THE PROBLEM:
Provide again, from the entries below, every line from the one containing "let '(f, l, sent)" through the one containing "intros Hn ops1", exactly as written, and no other line.

++++ THE DATA ++++

Lemma backlog_snoc ops o : backlog (ops ++ [o]) = match o with FwRecord _ => S (backlog ops) | FwTurn => pred (backlog ops) end.
Proof. unfold backlog. rewrite foldl_snoc. done. Qed.

Lemma forwarder_order ops l0 :
  let '(f, l, sent) := fw_run ops (newDNSAuditForwarder, l0, []) in
  sublist (sent ++ fw_events f) (recorded ops) /\ (length (fw_events f) <= audit_buffer)%nat /\
  (never_full ops -> sent ++ fw_events f = recorded ops /\ length (fw_events f) = backlog ops) /\
  l = foldl (fun l ev => forward ev l) l0 sent.
Proof.
  unfold fw_run. induction ops as [|o ops IH] using rev_ind; [simpl; split_and!; [done|lia|done|done]|].
  rewrite foldl_snoc, backlog_snoc. destruct (foldl _ _ ops) as [[f l] sent]. destruct IH as (Hs & Hlen & Heq & ->).
  assert (Hpre : never_full (ops ++ [o]) -> never_full ops).
  { intros Hn ops1 ev ops2 ->. apply (Hn ops1 ev (ops2 ++ [o])). by rewrite <- app_assoc. }
  unfold recorded in *. rewrite omap_app. destruct o as [ev|]; cbn [fw_step omap list_omap].
  - unfold Record_. destruct (Nat.ltb_spec (length (fw_events f)) audit_buffer) as [Hl|Hl]; cbn [fw_events].
    + rewrite app_assoc. split_and!; [by apply sublist_app|rewrite length_app; cbn; lia| |done].
      intros Hn. destruct (Heq (Hpre Hn)) as [-> <-]. split; [done|]. rewrite length_app. cbn. lia.
    + split_and!; [by apply sublist_inserts_r|done| |done]. intros Hn.
      destruct (Heq (Hpre Hn)) as [_ Hb]. specialize (Hn ops ev [] eq_refl). lia.
  - unfold run_turn. destruct (fw_events f) as [|ev evs] eqn:He; cbn [take fw_events]; rewrite !app_nil_r.
    + rewrite app_nil_r in *. rewrite He, app_nil_r. split_and!; [done|cbn; lia| |done].
      intros Hn. destruct (Heq (Hpre Hn)) as [-> <-]. done.
    + rewrite take_0, <- app_assoc. cbn [app]. split_and!; [done|cbn in Hlen; lia| |by rewrite foldl_snoc].
      intros Hn. destruct (Heq (Hpre Hn)) as [-> <-]. done.
Qed.

(** ** What the hub makes of a forwarded event *)

(** The key and the instant counted for an event of spoke [sp]. *)
Definition lookup_of (sp : string) (s : Server M) (ev : Event) : option (string * string * string * Z) :=
  match boxPortSession sp (ev_BoxID ev) s with
  | Err _ => None
  | Ok sess => Some (ss_BoxID sess, auditDomain (ev_QName ev), verdict_string (ev_Verdict ev), ev_Time ev / Second * Second)
  end.

Lemma boxPortSession_audit sp boxID t (s : Server M) : boxPortSession sp boxID (with_audit t s) = boxPortSession sp boxID s.
Proof. done. Qed.

Lemma forward_hub ev (l : Link (M:=M)) : lk_up l = true ->
  let l' := forward ev l in
  lk_name l' = lk_name l /\ lk_up l' = true /\
  lk_hub l' = with_audit (record_lookups (option_list (lookup_of (lk_name l) (lk_hub l) ev)) (sv_audit (lk_hub l))) (lk_hub l).
Proof.
  intros Hup. unfold forward, HubCaller_RecordDNSAudit, hub_request, dispatchSpokeRequest, serve_port, RecordDNSAudit, lookup_of.
  rewrite Hup. cbn [negb]. destruct (boxPortSession _ _ _) as [sess|e]; cbn; [done|]. by destruct (lk_hub l).
Qed.

Lemma with_audit_twice a b (s : Server M) : with_audit a (with_audit b s) = with_audit a s.
Proof. done. Qed.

++++

ANSWER SPACE:
  let '(f, l, sent) := fw_run ops (newDNSAuditForwarder, l0, []) in
  sublist (sent ++ fw_events f) (recorded ops) /\ (length (fw_events f) <= audit_buffer)%nat /\
  (never_full ops -> sent ++ fw_events f = recorded ops /\ length (fw_events f) = backlog ops) /\
  l = foldl (fun l ev => forward ev l) l0 sent.
Proof.
  unfold fw_run. induction ops as [|o ops IH] using rev_ind; [simpl; split_and!; [done|lia|done|done]|].
  rewrite foldl_snoc, backlog_snoc. destruct (foldl _ _ ops) as [[f l] sent]. destruct IH as (Hs & Hlen & Heq & ->).
  assert (Hpre : never_full (ops ++ [o]) -> never_full ops).
  { intros Hn ops1 ev ops2 ->. apply (Hn ops1 ev (ops2 ++ [o])). by rewrite <- app_assoc. }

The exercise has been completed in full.